(** The loops over the present, non-huge entries of one table: a [continue] skips
    the others. *)
Definition each_table (t : Z) (body : Z -> vm -> vm) (s : vm) : vm :=
  for_range 512 0 (fun j s =>
    let e := entry (pm s) t j in
    if negb (present e) || huge e then s else body (e .& PTE_ADDR_MASK) s) s.

Definition free_pt (pt : Z) (s : vm) : vm :=
  page_release pt (for_range 512 0 (fun l s =>
    let e := entry (pm s) pt l in
    if present e then page_release (e .& PTE_ADDR_MASK) s else s) s).

Definition free_pd (pd : Z) (s : vm) : vm := page_release pd (each_table pd free_pt s).
Definition free_pdpt (pdpt : Z) (s : vm) : vm := page_release pdpt (each_table pdpt free_pd s).

Definition free_page_directory (pml4 : Z) (s : vm) : vm :=
  if negb (truthy pml4) then s
  else
    page_release pml4 (for_range (Z.to_nat PML4_HIGHER) 0 (fun i s =>
      let e := entry (pm s) pml4 i in
      if negb (present e) then s else free_pdpt (e .& PTE_ADDR_MASK) s) s).

(** ** The leaf walker *)

(** The three upper levels of [pte_ptr]; the result is the address of the leaf
    table, [0] standing for the NULL returns. *)
Fixpoint pte_walk (idxs : list Z) (tbl : Z) (create : bool) (s : vm) : Z * vm :=
  match idxs with
  | [] => (tbl, s)
  | i :: rest =>
      let e := entry (pm s) tbl i in
      if huge e then (0, s)
      else if negb (present e) then
        if negb create then (0, s)
        else
          let '(nt, s1) := page_alloc s in
          if negb (truthy nt) then (0, s1)
          else pte_walk rest nt create
                 (set_entry tbl i (nt .| PAGE_PRESENT .| PAGE_WRITABLE .| PAGE_USER)
                    (zero_page nt s1))
      else pte_walk rest (e .& not64 0xFFF) create s
  end.

(** Address of the leaf entry of [virt], [0] = NULL. *)
Definition pte_ptr (pml4 virt : Z) (create : bool) (s : vm) : Z * vm :=
  let '(pt, s') := pte_walk [pml4_index virt; pdpt_index virt; pd_index virt] pml4 create s in
  if truthy pt then (pt + 8 * pt_index virt, s') else (0, s').

(** [*pte] and [*pte = v]. *)
Definition pte_get (pte : Z) (s : vm) : Z := ld64 (pm s) pte.
Definition pte_set (pte v : Z) (s : vm) : vm := set_pm (st64 (pm s) pte v) s.

Definition map_page_ro (pml4 phys virt : Z) (exec : bool) (s : vm) : vm :=
  let '(pte, s1) := pte_ptr pml4 virt true s in
  if negb (truthy pte) then s1
  else
    let f := PAGE_PRESENT .| PAGE_USER in
    let f := if negb exec then f .| PAGE_NX else f in
    pte_set pte ((phys .& PTE_ADDR_MASK) .| f) s1.

Definition free_range_page (pml4 va : Z) (s : vm) : vm :=
  let '(pte, s) := pte_ptr pml4 va false s in
  if truthy pte && present (pte_get pte s) then
    tlb_shootdown va (pte_set pte 0 (page_release (pte_get pte s .& PTE_ADDR_MASK) s))
  else s.

(** The flags [vm_protect_range] gives a present entry [e]. *)
Definition protect_flags (e prot : Z) : Z :=
  let f := PAGE_PRESENT .| PAGE_USER in
  let f := if truthy (prot .& PROT_WRITE) then f .| PAGE_WRITABLE else f in
  let f := if negb (truthy (prot .& PROT_EXEC)) then f .| PAGE_NX else f in
  let f := if truthy (e .& PTE_COW) then (f .& not64 PAGE_WRITABLE) .| PTE_COW else f in
  if truthy (e .& PTE_DEMAND) then f .| PTE_DEMAND else f.

Definition protect_range_page (pml4 prot va : Z) (s : vm) : vm :=
  let '(pte, s) := pte_ptr pml4 va false s in
  if truthy pte && present (pte_get pte s) then
    let e := pte_get pte s in
    tlb_shootdown va (pte_set pte ((e .& PTE_ADDR_MASK) .| protect_flags e prot) s)
  else s.

(** [for (va = start; va < end; va += PAGE_SIZE)]; the fuel is the number of pages. *)
Fixpoint each_page (fuel : nat) (va e : Z) (body : Z -> vm -> vm) (s : vm) : vm :=
  match fuel with
  | O => s
  | S n => if va <? e then each_page n (u64 (va + PAGE_SIZE)) e body (body va s) else s
  end.

Definition pages_between (start e : Z) : nat := Z.to_nat ((e - start + PAGE_SIZE - 1) / PAGE_SIZE).

Definition vm_free_range (pml4 start e : Z) (s : vm) : vm :=
  if negb (truthy pml4) then s
  else each_page (pages_between start e) start e (free_range_page pml4) s.

Definition vm_protect_range (pml4 start e prot : Z) (s : vm) : vm :=
  if negb (truthy pml4) then s
  else each_page (pages_between start e) start e (protect_range_page pml4 prot) s.

(** ** Copy-on-write clone *)

Definition virt_of (i j k l : Z) : Z := (i << 39) .| (j << 30) .| (k << 21) .| (l << 12).

(** One leaf of [clone_page_directory_cow]. *)
Definition cow_leaf (child virt pt l : Z) (s : vm) : flow unit :=
  let e := entry (pm s) pt l in
  if negb (present e) then Go tt s
  else
    let '(cpte, s1) := pte_ptr child virt true s in
    if negb (truthy cpte) then Ret (free_page_directory child s1)
    else
      let s2 :=
        if truthy (e .& PAGE_WRITABLE) then
          let cow := (e .& not64 PAGE_WRITABLE) .| PTE_COW in
          pte_set cpte cow (set_entry pt l cow s1)
        else pte_set cpte e s1 in
      Go tt (set_pa (page_incref (e .& PTE_ADDR_MASK) (pa s2)) s2).

Definition each_table_flow (t : Z) (body : Z -> Z -> vm -> flow unit) (s : vm) : flow unit :=
  for_flow 512 0 (fun j s =>
    let e := entry (pm s) t j in
    if negb (present e) || huge e then Go tt s else body j (e .& PTE_ADDR_MASK) s) s.

(** The four nested loops over the parent's user half. *)
Definition clone_loops (parent child : Z) (s : vm) : flow unit :=
  for_flow (Z.to_nat PML4_HIGHER) 0 (fun i s =>
    let e := entry (pm s) parent i in
    if negb (present e) then Go tt s
    else
      each_table_flow (e .& PTE_ADDR_MASK) (fun j pd s =>
        each_table_flow pd (fun k pt s =>
          for_flow 512 0 (fun l s => cow_leaf child (virt_of i j k l) pt l s) s) s) s) s.

(** The child's PML4, [0] when no frame was left. *)
Definition clone_page_directory_cow (parent : Z) (s : vm) : Z * vm :=
  if negb (truthy parent) then (0, s)
  else
    let '(child, s1) := alloc_page_directory s in
    if negb (truthy child) then (0, s1)
    else
      match clone_loops parent child s1 with
      | Go _ s2 => (child, s2)
      | Ret s2 => (0, s2)
      | Panic => (0, s1)
      end.

(** ** Boot *)

(** 2 MB entries of the identity map. *)
Definition identity_pages (memory_total : Z) : Z :=
  let ram_mb := (if truthy memory_total then memory_total else IDENTITY_MAP_MB << 20) >> 20 in
  let n := s32 (u64 (ram_mb + 1) / 2) in
  let n := if n <? IDENTITY_MAP_MB / 2 then IDENTITY_MAP_MB / 2 else n in
  if 512 <? n then 512 else n.

(** [None]: one of the three tables could not be allocated. *)
Definition init_paging (memory_total : Z) (s : vm) : option vm :=
  let '(pml4, s) := page_alloc s in
  if negb (truthy pml4) then None
  else
    let s := zero_page pml4 s in
    let '(pdpt, s) := page_alloc s in
    if negb (truthy pdpt) then None
    else
      let s := zero_page pdpt s in
      let '(pd, s) := page_alloc s in
      if negb (truthy pd) then None
      else
        let s := zero_page pd s in
        let s := for_range (Z.to_nat (identity_pages memory_total)) 0 (fun i s =>
                   set_entry pd i ((i * 0x200000) .| PAGE_PRESENT .| PAGE_WRITABLE .| PAGE_HUGE) s) s in
        let s := set_entry pdpt 0 (pd .| PAGE_PRESENT .| PAGE_WRITABLE) s in
        let s := set_entry pml4 PML4_IDENTITY (pdpt .| PAGE_PRESENT .| PAGE_WRITABLE) s in
        let s := set_entry pml4 PML4_HIGHER (entry (pm s) pml4 PML4_IDENTITY) s in
        Some (set_roots pml4 pml4 s).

○ ○ ○ ○ ○

Directions —
When you reach the line with "let '(pt, s')" in the records above, start writing out lines exactly, and stop once the line with "Definition pte_get (pte" has been written; include nothing else.

Solution for this exercise —
  let '(pt, s') := pte_walk [pml4_index virt; pdpt_index virt; pd_index virt] pml4 create s in
  if truthy pt then (pt + 8 * pt_index virt, s') else (0, s').

(** [*pte] and [*pte = v]. *)
Definition pte_get (pte : Z) (s : vm) : Z := ld64 (pm s) pte.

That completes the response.